Dataset entries
*** Block opens ***

(** * De Bruijn graph assembler: a shallow embedding of [debruijn.py]

    The Python program builds a k-mer frequency table from reads, turns it
    into a weighted directed graph ([networkx.DiGraph]), removes bubbles and
    extracts contigs.  This development embeds those functions as Rocq
    functions and proves what they compute.

    Conventions of the embedding.
    - Python [str] values (reads, k-mers, node labels) are [list ascii].
    - A Python [dict] is an association list in insertion order: assigning to
      a key that is present replaces its value in place, assigning to a new
      key appends it.
    - A [DiGraph] is the list of its nodes in insertion order together with
      the list of its weighted edges in insertion order; this determines every
      iteration order of networkx that the program observes ([G.nodes],
      [G.predecessors], [G.successors], [G.edges]).  Every edge carries a
      [weight] attribute, as every edge added by [build_graph] does.
    - A Python exception is a [Raise] result.  The recursion of
      [simplify_bubbles] is bounded by a depth budget; a call that needs more
      nested calls than the budget has no result ([None]).
    - Python numbers, ints and floats, are the rationals they denote ([Q]).
      Edge weights are ints.  [statistics.mean] of ints is their arithmetic
      mean when that is an integer, and otherwise its conversion to a float:
      the binary64 number nearest to it ([float_of_Q]), or an
      [OverflowError].  The test [statistics.stdev(l) > 0] is the test that
      the exact variance of the numbers of [l] is positive.
    - The functions of networkx and of the [statistics] and [random] modules
      are modelled from their documented behaviour; where networkx versions
      differ on what the program observes, a parameter selects the
      behaviour.
    - A file that is read is the list of its lines; a file that is written
      is its name and its content.  A [StopIteration] that leaves the body of
      a generator reaches its consumer as a [RuntimeError] (Python 3.7 and
      later).  [textwrap.fill] is modelled on the texts that are a single
      word. *)

From Stdlib Require Import Ascii String DecimalString.
From Stdlib Require Import List Bool Arith ZArith QArith Qpower Qabs.
From Stdlib Require Import Lia Lqa Permutation.
Import ListNotations.

(** ** Exceptions *)

Inductive exn : Type :=
| StatisticsError      (* statistics.mean / statistics.stdev on too few data *)
| OverflowError        (* a quotient of ints too large for a float *)
| RuntimeError         (* StopIteration raised inside a generator *)
| IndexError           (* list or string index out of range *)
| TypeError            (* slice indices must be integers *)
| KeyError             (* missing dictionary key *)
| NetworkXError        (* LCA only defined on directed acyclic graphs *)
| NodeNotFound         (* a node given to a networkx algorithm is not in G *)
| NetworkXPointlessConcept (* LCA meaningless on null graphs *)
| ValueError.          (* max of an empty list, value absent from a list *)

Inductive result (A : Type) : Type :=
| Ok (a : A)
| Raise (e : exn).

Arguments Ok {A} a.
Arguments Raise {A} e.

Definition bind {A B : Type} (c : result A) (f : A -> result B) : result B :=
  match c with
  | Ok a => f a
  | Raise e => Raise e
  end.

Declare Scope result_scope.
Delimit Scope result_scope with result.
Notation "x <- c ;; k" := (bind c (fun x => k))
  (at level 61, c at next level, right associativity) : result_scope.
Open Scope result_scope.

(** [for x in l: acc = f(acc, x)] where the body may raise. *)
Fixpoint foldM {A B : Type} (f : A -> B -> result A) (l : list B) (acc : A)
  : result A :=
  match l with
  | [] => Ok acc
  | x :: l' => acc' <- f acc x ;; foldM f l' acc'
  end.

(** ** Strings *)

Definition str := list ascii.

Definition str_eq_dec : forall a b : str, {a = b} + {a <> b} :=
  list_eq_dec ascii_dec.

Definition str_eqb (a b : str) : bool :=
  if str_eq_dec a b then true else false.

Definition mem (x : str) (l : list str) : bool :=
  if in_dec str_eq_dec x l then true else false.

*** Block closes ***

### WHAT TO PRODUCE
Copy every line of the data that holds the string "body".

### THE ANSWER
      is its name and its content.  A [StopIteration] that leaves the body of
(** [for x in l: acc = f(acc, x)] where the body may raise. *)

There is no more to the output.